─── RECORDS SHOWN ───
(** A graph that compiles is well formed. *)
Lemma compile_wf g cg : compile g = Ok cg → wf_graph g.
Proof.
  unfold compile.
  destruct (check_names g) eqn:Hn; [|done].
  destruct (check_edges g) eqn:He; [|done].
  destruct (check_outgoing g) eqn:Ho; [|done]. intros _.
  unfold check_names, check_edges, check_outgoing in *.
  apply andb_true_iff in Hn as [Hnd Hres], He as [He _].
  apply bool_decide_eq_true_1 in Hnd.
  rewrite forallb_forall in Hres, He, Ho.
  split; [done| | |].
  - intros n Hin%list_elem_of_In%Hres.
    apply andb_true_iff in Hin as [H1%negb_true_iff%String.eqb_neq
                                   H2%negb_true_iff%String.eqb_neq]. done.
  - intros src e d Hin%list_elem_of_In%He Hd.
    unfold check_edge in Hin. cbn in Hin.
    apply andb_true_iff in Hin as [[_ Hds]%andb_true_iff _].
    rewrite forallb_forall in Hds. apply list_elem_of_In, Hds in Hd.
    apply orb_true_iff in Hd as [->%String.eqb_eq | ?%bool_decide_eq_true_1]; eauto.
  - intros n Hin%list_elem_of_In%Ho. by apply bool_decide_eq_true_1 in Hin.
Qed.

(** A static edge to a name that is neither a node nor [END] makes
    [compile] fail with a configuration error. *)
Lemma compile_dangling_edge g src d :
  (src, Static d) ∈ sg_edges g → d ≠ END → d ∉ node_names g →
  ∃ msg, compile g = Err (config_error msg).
Proof.
  intros Hin Hend Hnode. unfold compile.
  destruct (check_names g); [|by eexists]. cbn.
  assert (check_edges g = false) as ->; [|by eexists].
  unfold check_edges. apply andb_false_iff. left.
  apply not_true_iff_false. rewrite forallb_forall.
  intros Hall. apply list_elem_of_In, Hall in Hin. unfold check_edge in Hin. cbn in Hin.
  apply andb_true_iff in Hin as [[_ Hd]%andb_true_iff _].
  rewrite andb_true_r in Hd.
  apply orb_true_iff in Hd as [?%String.eqb_eq | ?%bool_decide_eq_true_1]; done.
Qed.

(** The entry of a compiled graph is [END] or a node. *)
Lemma compile_entry g cg :
  compile g = Ok cg → cg_entry cg = END ∨ cg_entry cg ∈ node_names g.
Proof.
  intros Hc. pose proof (compile_wf _ _ Hc) as Hwf. revert Hc. unfold compile.
  repeat case_match; try done. intros [= <-]. cbn.
  unfold entry_of in *. repeat case_match; simplify_eq.
  eapply (wf_dest _ Hwf); [by eapply assoc_Some_elem_of | apply list_elem_of_here].
Qed.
───
INSTRUCTIONS FOR THE TASK. Transcribe, please, every line from the first line of the listing above through the line with "apply bool_decide_eq_true_1 in Hnd.". Keep both ends and nothing else.

RESULT OF THE TASK.
(** A graph that compiles is well formed. *)
Lemma compile_wf g cg : compile g = Ok cg → wf_graph g.
Proof.
  unfold compile.
  destruct (check_names g) eqn:Hn; [|done].
  destruct (check_edges g) eqn:He; [|done].
  destruct (check_outgoing g) eqn:Ho; [|done]. intros _.
  unfold check_names, check_edges, check_outgoing in *.
  apply andb_true_iff in Hn as [Hnd Hres], He as [He _].
  apply bool_decide_eq_true_1 in Hnd.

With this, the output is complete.